Al comprobar la altura de las llamas, resultado de una infantil pero delictiva resistencia, el pirómano se ha rendido, ha asegurado una transición pacífica hacia la nueva Administración y anunciado que no asistirá a la coronación de su adversario. La vidriosa petición a los suyos de que se fueran a casa, desteñía apoyo, empatía y afecto, con la imagen del boxeador en la lona, pidiendo la toalla.

Pero la dimensión de la pifia ha sido de tal calibre que no faltan voces que le consideran demasiado peligroso para dejarlo un minuto más en la oficina, aunque falten diez días para el final de la congoja. Y fuerzan la mano para que no se le permita salirse con la suya.

Silenciar al hombre más poderoso del planeta por quienes (Twitter, Facebook e Instagram) nunca han aparecido en una papeleta electoral pero disponen del imperio que ninguna autoridad electa pudiera pretender, pone de manifiesto que, en nuestra sociedad digital, el poder no sólo reside en la ley o en las facultades del Gobierno, sino en la capacidad de negar el acceso a las plataformas que diseminan nuestro discurso público. Como así ha sido.
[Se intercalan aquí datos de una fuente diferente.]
(** * The service ([service.go]) *)

Record CreateInput := mkCreateInput {
  ci_EnvironmentID : UUID; ci_SubjectKind : string; ci_SubjectID : string; ci_SubjectName : string; ci_Role : string;
  ci_ClusterScoped : bool; ci_Namespace : string; ci_Resources : list string; ci_Operations : list string }.
#[global] Instance Codec_CreateInput {P : Platform} : Codec CreateInput := {|
  zero := mkCreateInput uuid_Nil "" "" "" "" false "" [] [];
  enc := fun p => JObj (concat [field Codec_UUID "environmentId" (ci_EnvironmentID p);
    field _ "subjectKind" (ci_SubjectKind p); field _ "subjectId" (ci_SubjectID p);
    field _ "subjectName" (ci_SubjectName p); field _ "role" (ci_Role p);
    field _ "clusterScoped" (ci_ClusterScoped p); field _ "namespace" (ci_Namespace p);
    field _ "resources" (ci_Resources p); field _ "operations" (ci_Operations p)]);
  dec := dec_struct (mkCreateInput uuid_Nil "" "" "" "" false "" [] [])
    (fields_ret mkCreateInput <@> dec_field Codec_UUID "environmentId" <@> dec_field _ "subjectKind" <@>
      dec_field _ "subjectId" <@> dec_field _ "subjectName" <@> dec_field _ "role" <@>
      dec_field _ "clusterScoped" <@> dec_field _ "namespace" <@> dec_field _ "resources" <@> dec_field _ "operations");
  wf := fun p => uuid_Parse (uuid_String (ci_EnvironmentID p)) = Some (ci_EnvironmentID p);
|}.

Definition known_subject (kind : string) : bool := existsb (String.eqb kind) [SubjectUser; SubjectGroup; SubjectOrg].
Definition known_role (role : string) : bool := existsb (String.eqb role) [RoleAdmin; RoleOps; RoleDev; RoleReadonly].

Definition validateCreate (in_ : CreateInput) : option GoError :=
  if negb (known_subject (ci_SubjectKind in_))
  then Some (EFmt "k8srbac: invalid subjectKind %q" [AStr (ci_SubjectKind in_)])
  else if String.eqb (ci_Role in_) RoleCustom && (empty_list (ci_Resources in_) || empty_list (ci_Operations in_))
  then Some (EFmt "k8srbac: custom role requires resources and operations" [])
  else if negb (known_role (ci_Role in_) || String.eqb (ci_Role in_) RoleCustom)
  then Some (EFmt "k8srbac: invalid role %q" [AStr (ci_Role in_)])
  else if negb (ci_ClusterScoped in_) && empty_string (ci_Namespace in_)
  then Some (EFmt "k8srbac: namespace-scoped binding requires namespace" [])
  else if negb (String.eqb (ci_SubjectKind in_) SubjectUser) && empty_string (ci_SubjectName in_)
  then Some (EFmt "k8srbac: group/org subject requires subjectName (KC group path)" [])
  else None.

(** [mustJSON] of a list of strings: it never fails. *)
Definition mustJSON (l : list string) : RawJSON := Marshal l.

Module ClusterPermissions.
Section Service.
Context {G : Gorm} {P : Platform} {O : ObjectStore} {C : AESGCM} {E : Entropy} {R : MapOrder}.
Context {Cl D : Type} {I : ClusterClient Cl D}.

(** The hub's database and the clusters. *)
Record State := mkState { cp_admin : Admin; cp_bindings : Table ClusterBinding; cp_kube : D }.
#[global] Instance State_eta : Eta State := fun s => mkState (cp_admin s) (cp_bindings s) (cp_kube s).

(** CREDENTIAL_ENCRYPTION_KEY and the factory of clients. *)
Context (k : string) (clientFactory : string -> Result Cl).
La paradoja irrumpe en carne mortal, cuando se desvanece la presidencia del gran agitador de las redes sociales, que terminó alentando la insurrección contra su propio vicepresidente, el Congreso y el Senado. Y se plasma en la penalidad más dura que se ha sido impuesta hasta ahora: el embargo de sus cuentas en las redes sociales y, a renglón seguido, la cancelación por infracción de las reglas, alegando el riesgo de seguir incitando a la violencia.

El momento más peligroso para la democracia es ahora, cuando el baranda ha dado muestras de despotismo y desprecio al ‘rule of law’. Es tiempo de poner a buen recaudo los códigos nucleares, acabar con la glorificación de la violencia, desterrar la ignorancia y la mentira, robustecer los cimientos y tratar de unir a un país dividido.

Ingente tarea para los nuevos inquilinos de la Casa Blanca y aviso a temerarios navegantes que transitan, entre el sectarismo y el odio, bordeando lo irremediable.